Columbi
lapsus is a clear reference to the phrase pronounced by Cardinal Marcinkus
the day that John Paul I was elected Pope: "El colom empaitava
les colometes de la Plaça de Sant Pere."(The pigeon has
had his way with the little doves in St. Peter’s Square)
The play on the one hand follows the plot of the ‘Barber of Seville’,
known to one and all, and on the other hand explains a court history,
that of the Curia of the Vatican, and covers the period from the election
of Pope John Paul I until his death, 33 days later.
COLUMBI
LAPSUS
With music from
"Il Barbiere di Siviglia"
by G. Rossini,
Libreto by
Els Joglars |
Gioacchino Rossini creator of sentimental, emotional and profound musical
airs gave his first performance of the opera The Barber of Seville,
based on Beaumarchaise work, in 1816.
What the majority of people don't know is that Rossini composed this
opera so that in the year 1989 a troupe of Catalan actors could take
advantage of it for a different story, more appropriate maybe to the
events of their era.
Apart from being the creator the composer knew that a great piece of
work is the patrimony of humanity which, in order to be taken advantage
of, is violated, prostituted or given, when convenient, a different
meaning.
Rossini himself did this when he violated, in his time, The Barber by
G. Passiello composed before his own work.
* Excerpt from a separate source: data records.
(** ** The report of the collector *)

Definition fetchUsageStats (datastore : string) : io W (list byte) :=
  obj ← GetObject datastore UsageStatsObject None;
  s ← lift_st (Object_Read obj);
  lift_res (io_ReadAll s).
Definition readUsageStats (datastore : string) : cio (option UsageStats) :=
  if bool_decide (snapshotSizeMode cfg = SnapshotSizeLogical) then mret None
  else
    r ← try (cached [] usageStatsCache set_usageStats datastore (upstream (fetchUsageStats datastore)));
    match r with
    | inr _ => mret None
    | inl (raw, _) =>
        match Unmarshal_stats raw with
        | Ok stats => mret (Some stats)
        | Err _ => mret None
        | Panicked p => lift_res (Panicked p)
        end
    end.

(** ** The listing *)

Definition applyOptionalSnapshotReports (datastore : string) (snapshots : list Snapshot) : cio (list Snapshot) :=
  snapshots ← (if reportEncryption cfg then FillSnapshotCryptModes snapshots else mret snapshots);
  snapshots ← (if reportArchiveSize cfg then FillArchiveSizes snapshots else mret snapshots);
  if reportGCStats cfg then
    stats ← readUsageStats datastore;
    mret (ApplySnapshotSizeMode (snapshotSizeMode cfg) snapshots stats)
  else mret snapshots.

Definition listSnapshotsCached (datastore : string) : cio (list Snapshot) :=
  r ← cached [] snapshotListCache set_snapshotList datastore
        (s ← upstream (ListSnapshots datastore false);
         applyOptionalSnapshotReports datastore s);
  mret (fst r).
End listing.

(** ** The usage of a datastore *)

Section usage.
Context {W : Type} `{!ObjectStore W}.
(** [GetBucketLocation] of the client, and the signed HEAD request on the bucket:
    the status of its answer and its headers. *)
Context (GetBucketLocation : string → io W string)
        (bucket_HEAD : string → TicketEntry → string → string → io W (Z * (string → string))).

Definition usageFromHeaders (status : Z) (header : string → string) : option DataStoreUsage :=
  if negb (status =? 200) then None
  else match ParseUint (header "x-ovh-bucket-size") 64 with
       | (_, Some _) => None
       | (size, None) =>
           let count := match ParseUint (header "x-ovh-bucket-object-count") 64 with
                        | (count, None) => count
                        | (_, Some _) => 0
                        end in
           Some (mkDataStoreUsage size 0 count 0)
       end.
Definition usageFromBucketHeaders (C : TicketEntry) (secure : bool) (datastore : string) : io W (option DataStoreUsage) :=
  if bool_decide (Client C = None) || bool_decide (AccessKeyID C = "") then mret None
  else
    location ← try (GetBucketLocation datastore);
    match location with
    | inr _ => mret None
    | inl location =>
        r ← try (bucket_HEAD (if secure then "https" else "http") C datastore location);
        mret (match r with
              | inr _ => None
              | inl (status, header) => usageFromHeaders status header
              end)
    end.
Definition ComputeDataStoreUsage (C : TicketEntry) (secure : bool) (datastore : string) : io W DataStoreUsage :=
  u ← usageFromBucketHeaders C secure datastore;
  match u with
  | Some usage => mret usage
  | None => walkDataStoreUsage datastore
  end.

(** Whatever the probe does short of a panic, the figure is that of the headers or
    that of a walk. *)
Lemma ComputeDataStoreUsage_source C secure ds (w : W) u w' :
  ComputeDataStoreUsage C secure ds w = (Ok u, w') →
  (∃ status header, usageFromHeaders status header = Some u) ∨ ∃ w1, walkDataStoreUsage ds w1 = (Ok u, w').
Proof.
  unfold ComputeDataStoreUsage. intros (o & w1 & Ho & Hr)%io_bind_Ok_inv.
  destruct o as [u'|]; [|by right; eauto]. injection Hr as -> _. left.
  unfold usageFromBucketHeaders in Ho. destruct (_ || _); [done|].
  apply io_bind_Ok_inv in Ho as ([location|e] & w2 & _ & Ho); [|done].
  apply io_bind_Ok_inv in Ho as ([[status header]|e] & w3 & _ & [= Ho _]); eauto.
Qed.
End usage.

(** ** What the reports may change *)

(** A decorated snapshot differs in its size and in the modes of its files. *)
Definition same_file (f f' : SnapshotFile) : Prop := Filename f' = Filename f ∧ sf_Size f' = sf_Size f.
Record decorates (s s' : Snapshot) : Prop := {
  dc_name : snapshot_name s' = snapshot_name s;
  dc_id : BackupID s' = BackupID s;
  dc_time : BackupTime s' = BackupTime s;
  dc_type : BackupType s' = BackupType s;
  dc_files : Forall2 same_file (Files s) (Files s');
  dc_flags : Protected s' = Protected s ∧ corrupted s' = corrupted s;
  dc_text : Comment s' = Comment s ∧ Datastore s' = Datastore s;
}.
#[export] Instance same_file_preorder : PreOrder same_file.
Proof. split; [by split|]. intros f1 f2 f3 [] []. split; congruence. Qed.
#[export] Instance decorates_preorder : PreOrder decorates.
Proof.
  split; [intros s; by split|]. intros s1 s2 s3 [] []. split; try naive_solver congruence. by etrans.
Qed.
Lemma decorates_size n s : decorates s (set_Size n s).
Proof. by split. Qed.
Lemma decorates_modes modes s : decorates s (ApplySnapshotCryptModes s modes).
Proof.
  split; try done. cbn. induction (Files s) as [|f l IH]; cbn; constructor; [|done].
  unfold apply_mode. by destruct (modes !! _).
Qed.
#[export] Hint Resolve decorates_size decorates_modes : go_listing.

Section proofs.
Context {W : Type} `{!ObjectStore W, !Platform W, !StoreView W, !FileView W}.
Context `{!ObjectStoreLaws W, !PlatformLaws W}.
Context (zstd_NewReader : list byte → Z → res stream)
        (Unmarshal_manifest : list byte → res (list manifestFile))
        (Unmarshal_stats : list byte → res UsageStats) (cfg : reports).

(** The store is read only. *)
Definition reads_only : relation (proxyCaches * W) := λ cw cw', keeps_all cw.2 cw'.2.
#[export] Instance reads_only_preorder : PreOrder reads_only.
Proof.
  split; [intros cw; unfold reads_only; reflexivity|]. intros c1 c2 c3 H12 H23. unfold reads_only in *.
  by transitivity c2.2.
Qed.
Lemma upstream_effect {A} (m : io W A) : effect keeps_all m → effect reads_only (upstream m).
Proof. intros Hm [p w] r cw'. unfold upstream. cbn. destruct (m w) as [r0 w0] eqn:E. intros [= <- <-]. by eapply Hm. Qed.

Lemma clock_effect : st_effect reads_only clock.
Proof.
  intros cw now cw'. unfold clock. destruct (time_Now cw.2) as [n w1] eqn:E. intros [= <- <-].
  unfold reads_only. cbn. by apply time_Now_effect in E.
Qed.
Lemma cached_inv {T} (zero : T) get set key (fetch : io (proxyCaches * W) T) cw r cw' :
  effect reads_only fetch → cached zero get set key fetch cw = (r, cw') →
  reads_only cw cw' ∧ ∀ v b, r = Ok (v, b) →
    (valid (entry zero (get cw.1) key) = true ∧ v = value (entry zero (get cw.1) key)) ∨
    ∃ cw1 cw2, cw1.1 = cw.1 ∧ reads_only cw cw1 ∧ fetch cw1 = (Ok v, cw2).
Proof.
  intros Hf. unfold cached. destruct (Get_with _ _ _ _ _ _) as [[r0 c] cw0] eqn:E. intros [= <- <-].
  apply (Get_with_inv _ _ reads_only) in E as [HR Hv]; [|apply clock_effect|done]. split; [exact HR|].
  intros v b Hr. destruct (Hv v b Hr) as [?|(cw1 & cw2 & Hcw & Hfetch)]; [by left|right]. exists cw1, cw2.
  destruct Hcw as [->| ->]; [done|]. destruct (clock cw) as [now cw2'] eqn:E2. cbn [snd] in *.
  split_and!; [|by apply clock_effect in E2|done]. unfold clock in E2. destruct (time_Now cw.2). by injection E2 as _ <-.
Qed.

#[local] Hint Resolve upstream_effect : go_effect.
Lemma cached_effect {T} (zero : T) get set key (fetch : io (proxyCaches * W) T) :
  effect reads_only fetch → effect reads_only (cached zero get set key fetch).
Proof. intros Hf cw r cw' Hr. by apply cached_inv in Hr as [HR _]. Qed.
#[local] Hint Resolve cached_effect : go_effect.
Lemma ArchiveSize_effect b k n : effect keeps_all (ArchiveSize (W:=W) b k n).
Proof. unfold ArchiveSize, fixedArchiveSize, dynamicArchiveSize, rangeRead. solve_effect. Qed.
Lemma fetchUsageStats_effect ds : effect keeps_all (fetchUsageStats (W:=W) ds).
Proof. unfold fetchUsageStats. solve_effect. Qed.

(** ** Every report decorates *)

Lemma fill_crypt_modes_ok l (cw : proxyCaches * W) l' cw' :
  FillSnapshotCryptModes zstd_NewReader Unmarshal_manifest l cw = (Ok l', cw') →
  Forall2 decorates l l' ∧ reads_only cw cw'.
Proof.
  intros Hr. apply (foldIO_ind (Forall2 decorates) reads_only _ _ _ _ _ _ Hr); [constructor|].
  intros done s todo st st' w1 w2 _ HP _ Hf. unfold fill_crypt_mode in Hf.
  apply io_bind_Ok_inv in Hf as (x & w3 & Hx & [= <- <-]). split.
  - apply Forall2_app; [done|]. constructor; [|constructor]. destruct x as [[modes b]|e]; auto with go_listing; reflexivity.
  - eapply effect_try; [|exact Hx]. by apply cached_effect, upstream_effect, ReadSnapshotCryptModes_effect.
Qed.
Of course it's not clear what Rossini thought of the Mafia, The Vatican
Bank, the Theology of Freedom or the Pope-Mobile but it's easy to recognise
his knowledge of intrigue, calamity, treason and the assassin, as he
puts it to music majestically with none of the classic tragic and grandiloquent
morbidity but rather with great irony, subtlety and a sense of humour.
Columbi Lapsus simply deals with following the score that Rossini left
us.
(The events portrayed throughout the play are almost all real, and those
which are not are surely surpassed by the reality.)